Detection Methods for CVE-2026-43273
Indicators of Compromise
- Checksum mismatches between a CephFS snapshot file and a known-good baseline of the same snapshot
- fallocate or hole-punching activity against files that are also present under .snap/ directories on vulnerable kernels
- Backup verification jobs reporting unexpected differences in files that should be immutable within a snapshot
Detection Strategies
- Compare file hashes inside .snap/<snapname>/ against externally stored reference hashes captured at snapshot creation time
- Audit running kernel versions across CephFS clients and flag hosts that lack the fix commits referenced in the NVD entry
- Correlate Ceph OSD logs for write operations on objects belonging to snapshotted inodes from clients running vulnerable kernels
Monitoring Recommendations
- Enable kernel version inventory collection on all CephFS clients and alert on hosts running pre-patch builds
- Monitor fallocate syscall telemetry on CephFS mounts using auditd or eBPF-based observability
- Track snapshot integrity by scheduling periodic checksum verification of files within .snap/ directories
How to Mitigate CVE-2026-43273
Immediate Actions Required
- Apply the upstream Linux kernel patch series referenced in the NVD entry to all CephFS client hosts
- Reboot affected systems after kernel update so the fixed ceph module is loaded
- Validate existing snapshots against external checksums and recreate any snapshots taken on vulnerable kernels if integrity is required
Patch Information
The fix has been merged across multiple stable trees. Reference commits include Linux Kernel Commit 36673344, Linux Kernel Commit 4097e70f, Linux Kernel Commit 531a76c5, Linux Kernel Commit 5788b742, Linux Kernel Commit 69e59a87, Linux Kernel Commit 757873ab, Linux Kernel Commit 9efa1546, and Linux Kernel Commit f16bd3fa.

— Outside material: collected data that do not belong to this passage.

(** A numeral begins the text it starts. *)
Lemma numeral_lead (ds t : string) :
  all_digits ds = true → ds ≠ EmptyString →
  starts_digit_or_end (ds +:+ t) = true ∧ ∃ c s, ds +:+ t = String c s ∧ is_digit c = true.
Proof.
  destruct ds as [|c ds]; [done |]. intros [Hc _]%andb_prop _.
  rewrite string_app_cons. split; [exact Hc | by exists c, (ds +:+ t)].
Qed.

(** The seconds [<x><fraction>s], last component of a printed duration
    of at least a second: [x] seconds and the sub-second part of [u]. *)
Lemma secs_component (orig : string) (u d x : Z) :
  0 <= u → u mod Millisecond = 0 → 0 <= x < 10 ^ 20 → 0 <= d →
  d + x * Second + u mod Second <= 2 ^ 63 →
  parse_component orig d (fmtInt x +:+ (fmtFrac u 9).1 +:+ "s")
  = StepNext (d + x * Second + u mod Second) EmptyString.
Proof.
  intros Hu Hms Hx Hd Hb. destruct (fmtInt_spec x Hx) as (Hdig & Hval & Hne).
  destruct (fmtFrac_ms u Hu Hms) as [_ [[-> Hz] | (fs & -> & Hfs & Hl & Hf & Hfv)]].
  - rewrite string_app_nil_l, <- (string_app_nil_r "s"), (parse_component_int _ _ _ _ _ Second)
      by (done || lia).
    by rewrite Hval, Hz, Z.add_0_r.
  - rewrite string_app_cons, <- (string_app_nil_r "s"), parse_component_frac by (done || lia).
    by rewrite Hval, Hfv.
Qed.

Lemma string_app_ne (s t : string) : s ≠ EmptyString → s +:+ t ≠ EmptyString.
Proof. by destruct s. Qed.

(** A numeral and what follows it: a text of at least two bytes that
    begins with a digit. *)
Lemma numeral_text (ds t : string) :
  all_digits ds = true → ds ≠ EmptyString → (0 < String.length t)%nat →
  (∃ c s, ds +:+ t = String c s ∧ is_digit c = true) ∧ (2 <= String.length (ds +:+ t))%nat.
Proof.
  intros Hd Hne Ht. split; [apply numeral_lead; done |].
  rewrite string_length_app. destruct ds; [done |]. simpl. lia.
Qed.

(** What [Duration.String] prints for [0 < u <= 2^63] milliseconds:
    a text that begins with a digit and that [ParseDuration]'s loop
    reads back as [u]. *)
Lemma DurationString_body (orig : string) (u : Z) :
  0 < u <= 2 ^ 63 → u mod Millisecond = 0 →
  ((∃ c s, DurationString u = String c s ∧ is_digit c = true) ∧
   (2 <= String.length (DurationString u))%nat) ∧
  parse_components (String.length (DurationString u)) orig 0 (DurationString u) = Ok u.
Proof.
  intros Hu Hms. assert (Hs : Second = 1000000000) by reflexivity.
  assert (Hm : Millisecond = 1000000) by reflexivity.
  assert (Hge : 1000000 <= u) by (rewrite Hm in Hms; Z.div_mod_to_equations; lia).
  unfold DurationString. rewrite Z.abs_eq by lia.
  destruct (Z.ltb_spec u 0); [lia |]. cbv iota.
  destruct (Z.ltb_spec u Second).
  - (* under a second: whole milliseconds *)
    destruct (Z.eqb_spec u 0); [lia |].
    destruct (Z.ltb_spec u Microsecond) as [Hlt|_]; [change Microsecond with 1000 in Hlt; lia |].
    destruct (Z.ltb_spec u Millisecond) as [Hlt|_]; [change Millisecond with 1000000 in Hlt; lia |]. cbv iota.
    rewrite fmtFrac_whole by (done || lia). cbv iota. rewrite string_app_nil_l.
    change (10 ^ Z.of_nat 6) with Millisecond.
    assert (Hv : 0 <= u / Millisecond < 10 ^ 20) by (split; [apply Z.div_pos | apply Z.div_lt_upper_bound]; lia).
    destruct (fmtInt_spec _ Hv) as (Hd & Hval & Hne).
    split; [apply numeral_text; [done | done | simpl; lia] |].
    rewrite (parse_components_numeral _ _ _ _ Millisecond) by (done || (rewrite Hval; Z.div_mod_to_equations; lia) || (rewrite string_length_app; cbn; lia)).
    rewrite Hval. f_equal. Z.div_mod_to_equations. lia.
  - (* hours, minutes and seconds *)
    destruct (fmtFrac_ms u ltac:(lia) Hms) as [Hq _].
    pose proof (secs_component orig u) as Hsec.
    destruct (fmtFrac u 9) as [frac q] eqn:E. cbn [fst snd] in Hq, Hsec. subst q. cbv iota.
    set (q := u / Second) in *.
    pose proof (Z.div_mod u Second ltac:(lia)) as Du. pose proof (Z.mod_pos_bound u Second ltac:(lia)) as Bu.
    pose proof (Z.div_mod q 60 ltac:(lia)) as Dq. pose proof (Z.mod_pos_bound q 60 ltac:(lia)) as Bq.
    pose proof (Z.div_mod (q / 60) 60 ltac:(lia)) as Dm. pose proof (Z.mod_pos_bound (q / 60) 60 ltac:(lia)) as Bm.
    fold q in Du. rewrite Hs in Du, Bu.
    assert (Hq0 : 0 <= q) by (apply Z.div_pos; lia).
    assert (0 <= q / 60) by (apply Z.div_pos; lia). assert (0 <= q / 60 / 60) by (apply Z.div_pos; lia).
    change Minute with (60 * Second). change Hour with (60 * (60 * Second)).
    destruct (fmtInt_spec (q mod 60) ltac:(lia)) as (Hds & Hvs & Hns).
    set (secs := fmtInt (q mod 60) +:+ frac +:+ "s").
    assert (Hsecs : ((∃ c s, secs = String c s ∧ is_digit c = true) ∧ (2 <= String.length secs)%nat) ∧
                    starts_digit_or_end secs = true ∧ secs ≠ EmptyString).
    { destruct (numeral_text (fmtInt (q mod 60)) (frac +:+ "s") Hds Hns) as [[c [s' Hc]] Hl2];
        [rewrite string_length_app; simpl; lia |].
      split_and!; [by exists c, s' | done | apply numeral_lead; done | unfold secs; by rewrite (proj1 Hc)]. }
    destruct Hsecs as (Hshape & Hlead & Hne).
    destruct (Z.ltb_spec 0 (q / 60)); [destruct (Z.ltb_spec 0 (q / 60 / 60)) |].
    + (* hours, minutes, seconds *)
      destruct (fmtInt_spec (q / 60 mod 60) ltac:(lia)) as (Hdm & Hvm & Hnm).
      destruct (fmtInt_spec (q / 60 / 60) ltac:(lia)) as (Hdh & Hvh & Hnh).
      split; [apply numeral_text; [done | done | simpl; lia] |].
      set (mins := fmtInt (q / 60 mod 60) +:+ "m" +:+ secs).
      rewrite (parse_components_step orig _ _ 0 _ (parse_component_int orig _ "h" mins 0 (60 * (60 * Second)) Hdh Hnh eq_refl
                 ltac:(apply numeral_lead; done) ltac:(lia) ltac:(rewrite Hvh, Hs; lia))) by (by apply string_app_ne).
      rewrite Hvh, Z.add_0_l.
      rewrite (parse_components_step orig mins secs _ _ (parse_component_int orig _ "m" secs
                 (q / 60 / 60 * (60 * (60 * Second))) (60 * Second)
                 Hdm Hnm eq_refl Hlead ltac:(rewrite Hs; lia) ltac:(rewrite Hvm, Hs; lia)))
        by (by apply string_app_ne).
      rewrite Hvm, (parse_components_step orig secs EmptyString _ _
                 (Hsec (q / 60 / 60 * (60 * (60 * Second)) + (q / 60) mod 60 * (60 * Second)) (q mod 60)
                   ltac:(lia) Hms ltac:(lia) ltac:(rewrite Hs; lia) ltac:(rewrite Hs; lia))) by done.
      cbn. rewrite Hs. f_equal. lia.
    + (* minutes and seconds *)
      destruct (fmtInt_spec (q / 60 mod 60) ltac:(lia)) as (Hdm & Hvm & Hnm).
      split; [apply numeral_text; [done | done | simpl; lia] |].
      rewrite (parse_components_step orig _ secs _ _ (parse_component_int orig _ "m" secs 0 (60 * Second)
                 Hdm Hnm eq_refl Hlead ltac:(lia) ltac:(rewrite Hvm, Hs; lia)))
        by (by apply string_app_ne).
      rewrite Hvm, Z.add_0_l, (parse_components_step orig secs EmptyString _ _
                 (Hsec ((q / 60) mod 60 * (60 * Second)) (q mod 60)
                   ltac:(lia) Hms ltac:(lia) ltac:(rewrite Hs; lia) ltac:(rewrite Hs; lia))) by done.
      cbn. rewrite Hs. f_equal. lia.
    + (* seconds only *)
      split; [done |].
      rewrite (parse_components_step orig secs EmptyString _ _
                 (Hsec 0 (q mod 60) ltac:(lia) Hms ltac:(lia) ltac:(lia) ltac:(rewrite Hs; lia))) by done.
      cbn. rewrite Hs. f_equal. lia.
Qed.

(** The sign: a negative duration is printed as [-] and the text of its
    magnitude (for [-2^63] too, whose magnitude is printed as [2^63]). *)
Lemma DurationString_neg (d : Z) : d < 0 → DurationString d = String "-" (DurationString (- d)).
Proof.
  intros Hd. unfold DurationString.
  rewrite Z.abs_neq, Z.abs_eq by lia.
  destruct (Z.ltb_spec d 0); [| lia]. by destruct (Z.ltb_spec (- d) 0); [lia |].
Qed.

Confirm with your distribution vendor that backports are present in the kernel package you deploy.
Workarounds
- Avoid hole-punching operations (fallocate -p, FALLOC_FL_PUNCH_HOLE) on CephFS files that participate in snapshots until kernels are patched
- Restrict CephFS client capabilities so untrusted users cannot issue punch-hole operations against snapshotted datasets
- Use the userspace Ceph client (ceph-fuse) on hosts where the kernel client cannot be updated promptly, after confirming the userspace client is unaffected
# Verify the running kernel includes the ceph_zero_partial_object() snapshot-context fix
uname -r
# Identify CephFS mounts on the host
mount -t ceph
# Inventory client kernel versions across a fleet (example using SSH)
for host in $(cat cephfs_clients.txt); do
ssh "$host" 'echo $(hostname): $(uname -r)'
done
Disclaimer: This content was generated using AI. While we strive for accuracy, please verify critical information with official sources.